В ответ она издает писк.
— О, двойное дерьмо.
— Я не причиню тебе вреда, — бормочу я. Меньше всего мне нужно, чтобы случайная девушка подумала, что я какой-то насильник, поджидающий в темном переулке свою очередную жертву.
Да, жесткое «нет».
Я неудачник и никчёмный.
Но я умру прежде, чем причиню вред женщине.
— Хм, — тянет она. После долгой секунды молчания она делает неуверенный шаг вперед. — Я думаю, у тебя идет кровь. Ты ранен?
Я откашливаюсь и выпрямляю спину, но от этого небольшого движения мои мышцы протестуют.
— Нет.
Я пытаюсь скрыть свои синяки, кровоточащие костяшки пальцев, но уже слишком поздно. Она их уже видела.
— Тебе больно, — шепчет она. — Они выглядят опухшими и, возможно, сломанными.
— Уходи, — громко лаю я. Меньше всего я хочу жалости от случайной девушки.
Мисс Незнакомка издает испуганный звук где-то в горле. Она карабкается назад, а затем уходит. Я невесело смеюсь. Конечно, она ушла.
Я облизываю свои сухие, потрескавшиеся губы.
— Это место не для тебя, — шепчу я ее удаляющейся фигуре.
Ответа нет, хотя я его и жду. Она ушла, когда я снова моргнул.

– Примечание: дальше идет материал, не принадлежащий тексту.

(* ===== verification/Codec.v ===== *)
(** * Wire translation

    Translation between NuRaft's messages and the protobuf messages
    ([src/proto/utils.hpp], [src/proto/proto_service.cpp],
    [src/proto/proto_mesg_factory.cpp]) and the FlatBuffers tables
    ([src/flatb/flatb_client.cpp]).  The generated classes are plain data:
    records with the fields of the [.proto] and [.fbs] schemas, where reading an
    unset protobuf submessage yields its default instance. *)

From stdpp Require Import base strings list numbers.
From Stdlib Require Import Strings.Byte.
From S2P Require Import Prelude Types.

(** ** Protobuf messages *)

Record RCMsgBase := mkBase { b_term : Z; b_type : Z; b_src : Z; b_dest : Z }.

Record LogEntry := mkLogEntry {
  l_term : Z;
  l_type : Z;
  l_buffer : list byte;
  l_timestamp : Z;
}.

Record RCRequest := mkRCRequest {
  q_last_log_term : Z;
  q_last_log_index : Z;
  q_commit_index : Z;
  q_log_entries : list LogEntry;
}.

Record RCResponse := mkRCResponse {
  p_next_index : Z;
  p_accepted : bool;
  p_context : list byte;
  p_dest_addr : string;
  p_result_code : Z;
  p_batch_size_hint : Z;
}.

Inductive req_resp :=
| NotSet
| RcRequest (r : RCRequest)
| RcResponse (r : RCResponse).

Record RaftMessage := mkRaftMessage { m_base : option RCMsgBase; m_req_resp : req_resp }.

Record RaftGroupMsg := mkRaftGroupMsg {
  g_group_id : string;
  g_msg : RaftMessage;
  g_intended_addr : string;
  g_group_type : string;
}.

Definition default_base : RCMsgBase := mkBase 0 0 0 0.
Definition default_request : RCRequest := mkRCRequest 0 0 0 [].
Definition default_message : RaftMessage := mkRaftMessage None NotSet.

Definition msg_base_of (m : RaftMessage) : RCMsgBase := default default_base (m_base m).

Definition rc_request_of (m : RaftMessage) : RCRequest :=
  match m_req_resp m with RcRequest r => r | _ => default_request end.

Definition has_rc_request (m : RaftMessage) : bool :=
  match m_req_resp m with RcRequest _ => true | _ => false end.

(** [grpc_resp]: a response that remembers the address of the new leader. *)
Record grpc_resp := mkGrpcResp { gr_resp : resp_msg; gr_dest_addr : string }.

(** ** NuRaft to protobuf *)

(** The header of a request or of a response. *)
Definition fromBaseRequest (term type src dst : Z) : RCMsgBase :=
  mkBase term (u32 type) src dst.

(** Rewinds the entry's (shared) buffer, then copies all of it: the rewound
    entry is returned next to the wire entry. *)
Definition fromLogEntry (entry : log_entry) : option (LogEntry * log_entry) :=
  let buf := buf_rewind (le_buf entry) in
  data ← buf_read buf (buf_size buf);
  Some (mkLogEntry (le_term entry) (i32 (le_val_type entry)) data (le_timestamp entry),
        mkEntry (le_term entry) buf (le_val_type entry) (le_timestamp entry)).

Definition fromRCRequest (rcmsg : req_msg) : option (RCRequest * req_msg) :=
  es ← mapM fromLogEntry (rq_log_entries rcmsg);
  Some (mkRCRequest (rq_last_log_term rcmsg) (rq_last_log_idx rcmsg) (rq_commit_idx rcmsg)
          (fst <$> es),
        mkReq (rq_term rcmsg) (rq_type rcmsg) (rq_src rcmsg) (rq_dst rcmsg)
          (rq_last_log_term rcmsg) (rq_last_log_idx rcmsg) (rq_commit_idx rcmsg)
          (snd <$> es)).

(** The message [grpc_base_client::send] builds, with the request as the
    conversion leaves it. *)
Definition request_message (req : req_msg) : option (RaftMessage * req_msg) :=
  '(rc, req') ← fromRCRequest req;
  Some (mkRaftMessage
          (Some (fromBaseRequest (rq_term req) (rq_type req) (rq_src req) (rq_dst req)))
          (RcRequest rc),
        req').

(** [None] when copying the context reads past its buffer: unlike
    [fromLogEntry], this one does not rewind first. *)
Definition fromRCResponse (rcmsg : resp_msg) : option RCResponse :=
  context ← match rs_ctx rcmsg with
            | Some ctx => buf_read ctx (buf_size ctx)
            | None => Some []
            end;
  Some {| p_next_index := rs_next_idx rcmsg;
          p_accepted := rs_accepted rcmsg;
          p_context := context;
          p_dest_addr := EmptyString;
          p_result_code := i32 (0 - rs_result_code rcmsg);
          p_batch_size_hint := u64 (rs_batch_hint rcmsg) |}.

(** ** Protobuf to NuRaft *)

Definition toLogEntry (log : LogEntry) : log_entry :=
  mkEntry (l_term log) (buf_alloc (l_buffer log)) (l_type log) (l_timestamp log).

(** [None] is the failed [assert(raft_msg.has_rc_request())] of a debug build;
    with [NDEBUG] the default request is read instead. *)
Definition toRequest (ndebug : bool) (raft_msg : RaftMessage) : option req_msg :=
  if negb ndebug && negb (has_rc_request raft_msg) then None
  else
    let base := msg_base_of raft_msg in
    let req := rc_request_of raft_msg in
    Some (mkReq (b_term base) (b_type base) (b_src base) (b_dest base)
            (q_last_log_term req) (q_last_log_index req) (q_commit_index req)
            (toLogEntry <$> q_log_entries req)).

(** [None] is the null pointer returned for a message without a response. *)
Definition toResponse (raft_msg : RaftMessage) : option grpc_resp :=
  match m_req_resp raft_msg with
  | RcResponse resp =>
      let base := msg_base_of raft_msg in
      let rc := i32 (0 - p_result_code resp) in
      let ctx := if decide (0 < length (p_context resp))%nat
                 then Some (buf_alloc (p_context resp)) else None in
      Some (mkGrpcResp
              (mkResp (b_term base) (b_type base) (b_src base) (b_dest base)
                 (p_next_index resp) (p_accepted resp) ctx
                 (i64 (p_batch_size_hint resp)) rc)
              (if decide (rc = code.NOT_LEADER) then p_dest_addr resp else EmptyString))
  | _ => None
  end.

(** ** FlatBuffers *)

Record FbLogEntry := mkFbLogEntry {
  fl_term : Z;
  fl_type : Z;
  fl_buffer : list byte;
  fl_timestamp : Z;
}.

Record FbRequest := mkFbRequest {
  fq_base : RCMsgBase;
  fq_last_log_term : Z;
  fq_last_log_index : Z;
  fq_commit_index : Z;
  fq_logs : list FbLogEntry;
}.

(** Fields of reference type are null when the sender left them out. *)
Record FbResponse := mkFbResponse {
  fp_base : option RCMsgBase;
  fp_next_index : Z;
  fp_accepted : bool;
  fp_dest_addr : option string;
  fp_result_code : Z;
  fp_context : option (list byte);
}.

Definition i16 (z : Z) : Z := ((z + 2 ^ 15) mod 2 ^ 16 - 2 ^ 15)%Z.

Definition fb_fromLogEntry (entry : log_entry) : option FbLogEntry :=
  let buf := buf_rewind (le_buf entry) in
  data ← buf_read buf (buf_size buf);
  Some (mkFbLogEntry (i64 (le_term entry)) (i16 (le_val_type entry)) data (le_timestamp entry)).

Definition fb_fromRequest (rcmsg : req_msg) : option FbRequest :=
  es ← mapM fb_fromLogEntry (rq_log_entries rcmsg);
  Some (mkFbRequest
          (mkBase (rq_term rcmsg) (u32 (rq_type rcmsg)) (rq_src rcmsg) (rq_dst rcmsg))
          (rq_last_log_term rcmsg) (rq_last_log_idx rcmsg) (rq_commit_idx rcmsg) es).

(** The code is not negated here: the [.fbs] enumeration is NuRaft's. *)
Definition fb_toResponse (resp : FbResponse) : outcome grpc_resp :=
  match fp_base resp with
  | None => Ub "null msg_base"
  | Some base =>
      let rc := fp_result_code resp in
      match (if decide (rc = code.NOT_LEADER) then fp_dest_addr resp else Some EmptyString) with
      | None => Ub "null dest_addr"
      | Some addr =>
          match fp_context resp with
          | None => Ub "null context"
          | Some context =>
              let ctx := if decide (0 < length context)%nat
                         then Some (buf_alloc context) else None in
              Ret (mkGrpcResp
                     (mkResp (b_term base) (b_type base) (b_src base) (b_dest base)
                        (fp_next_index resp) (fp_accepted resp) ctx 0 rc) addr)
          end
      end
  end.

(** ** Well-formed NuRaft messages: every field in the range of its C++ type *)

Definition wf_entry (e : log_entry) : Prop :=
  in_u64 (le_term e) ∧ in_i32 (le_val_type e) ∧ in_u64 (le_timestamp e).

Definition wf_req (r : req_msg) : Prop :=
  in_u64 (rq_term r) ∧ in_u32 (rq_type r) ∧ in_i32 (rq_src r) ∧ in_i32 (rq_dst r) ∧
  in_u64 (rq_last_log_term r) ∧ in_u64 (rq_last_log_idx r) ∧ in_u64 (rq_commit_idx r) ∧
  Forall wf_entry (rq_log_entries r).

Definition wf_resp (r : resp_msg) : Prop :=
  in_u64 (rs_term r) ∧ in_u32 (rs_type r) ∧ in_i32 (rs_src r) ∧ in_i32 (rs_dst r) ∧
  in_u64 (rs_next_idx r) ∧ in_i64 (rs_batch_hint r) ∧ in_i32 (rs_result_code r).

(** The request with every entry's cursor at the start of its buffer. *)
Definition rewind_entry (e : log_entry) : log_entry :=
  mkEntry (le_term e) (buf_rewind (le_buf e)) (le_val_type e) (le_timestamp e).

Definition rewind_req (r : req_msg) : req_msg :=
  mkReq (rq_term r) (rq_type r) (rq_src r) (rq_dst r) (rq_last_log_term r)
    (rq_last_log_idx r) (rq_commit_idx r) (rewind_entry <$> rq_log_entries r).

(** A context as the receiver sees it: an empty one is dropped. *)
Definition norm_ctx (c : option buffer) : option buffer :=
  match c with
  | Some b => if decide (0 < buf_size b)%nat then Some (buf_rewind b) else None
  | None => None
  end.

Definition norm_resp (r : resp_msg) : resp_msg :=
  mkResp (rs_term r) (rs_type r) (rs_src r) (rs_dst r) (rs_next_idx r) (rs_accepted r)
    (norm_ctx (rs_ctx r)) (rs_batch_hint r) (rs_result_code r).

(** ** Lemmas *)

Lemma fromLogEntry_total e :
  fromLogEntry e =
  Some (mkLogEntry (le_term e) (i32 (le_val_type e)) (buf_bytes (le_buf e)) (le_timestamp e),
        rewind_entry e).
Proof. unfold fromLogEntry. by rewrite buf_read_rewind. Qed.

Lemma mapM_fromLogEntry es :
  mapM fromLogEntry es =
  Some ((λ e, (mkLogEntry (le_term e) (i32 (le_val_type e)) (buf_bytes (le_buf e))
                 (le_timestamp e), rewind_entry e)) <$> es).
Proof. induction es as [|e es IH]; [done|].
  cbn [mapM]. by rewrite fromLogEntry_total, IH. Qed.

(** The conversion never fails, and only moves the entries' cursors. *)
Lemma fromRCRequest_total r :
  ∃ rc, fromRCRequest r = Some (rc, rewind_req r) ∧
        q_last_log_term rc = rq_last_log_term r ∧
        q_last_log_index rc = rq_last_log_idx r ∧
        q_commit_index rc = rq_commit_idx r ∧
        q_log_entries rc =
          (λ e, mkLogEntry (le_term e) (i32 (le_val_type e)) (buf_bytes (le_buf e))
                  (le_timestamp e)) <$> rq_log_entries r.
Proof.
  unfold fromRCRequest. rewrite mapM_fromLogEntry. simpl.
  rewrite <-!list_fmap_compose. by eexists.
Qed.

Lemma toLogEntry_rewind e :
  wf_entry e →
  toLogEntry (mkLogEntry (le_term e) (i32 (le_val_type e)) (buf_bytes (le_buf e))
                (le_timestamp e)) = rewind_entry e.
Proof. intros (_ & Ht & _). unfold toLogEntry; simpl. by rewrite i32_id. Qed.

Lemma fromRCResponse_ctx r :
  (∀ b, rs_ctx r = Some b → buf_pos b = 0%nat) →
  ∃ p, fromRCResponse r = Some p ∧
       p_context p = match rs_ctx r with Some b => buf_bytes b | None => [] end.
Proof.
  intros Hpos. unfold fromRCResponse.
  destruct (rs_ctx r) as [b|] eqn:E; simpl; [|by eexists].
  specialize (Hpos b eq_refl). destruct b as [bs pos]; simpl in *; subst pos.
  pose proof (buf_read_alloc bs) as Hb. unfold buf_alloc in Hb.
  change (buf_size (mkBuffer bs 0)) with (length bs). rewrite Hb. by eexists.
Qed.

Мои глаза закрываются, и я позволяю себе немного отдохнуть. Уже поздно, и мне, наверное, пора возвращаться домой. Аманда разозлится, когда узнает, что я сбежал. Но, возможно, ее дочь снова меня прикроет. Зои, единственная биологическая дочь Аманды, думает о приемных семьях, когда она заблудилась. У нее есть талант брать раненых животных и ухаживать за ними. Судя по всему, дети, которых воспитывают ее родители, относятся к той же категории. Зои такая странная, но я думаю, с ней все в порядке.
Я думаю, что с ней все в порядке только потому, что она прикрывает меня каждый раз, когда я тайком прихожу сюда, на арену. Она говорит, что это удобство «друга с выгодой». Нас обоих это устраивает. Ей нужен парень, чтобы попрактиковаться в поцелуях, а мне нужен кто-то, кто заметет следы.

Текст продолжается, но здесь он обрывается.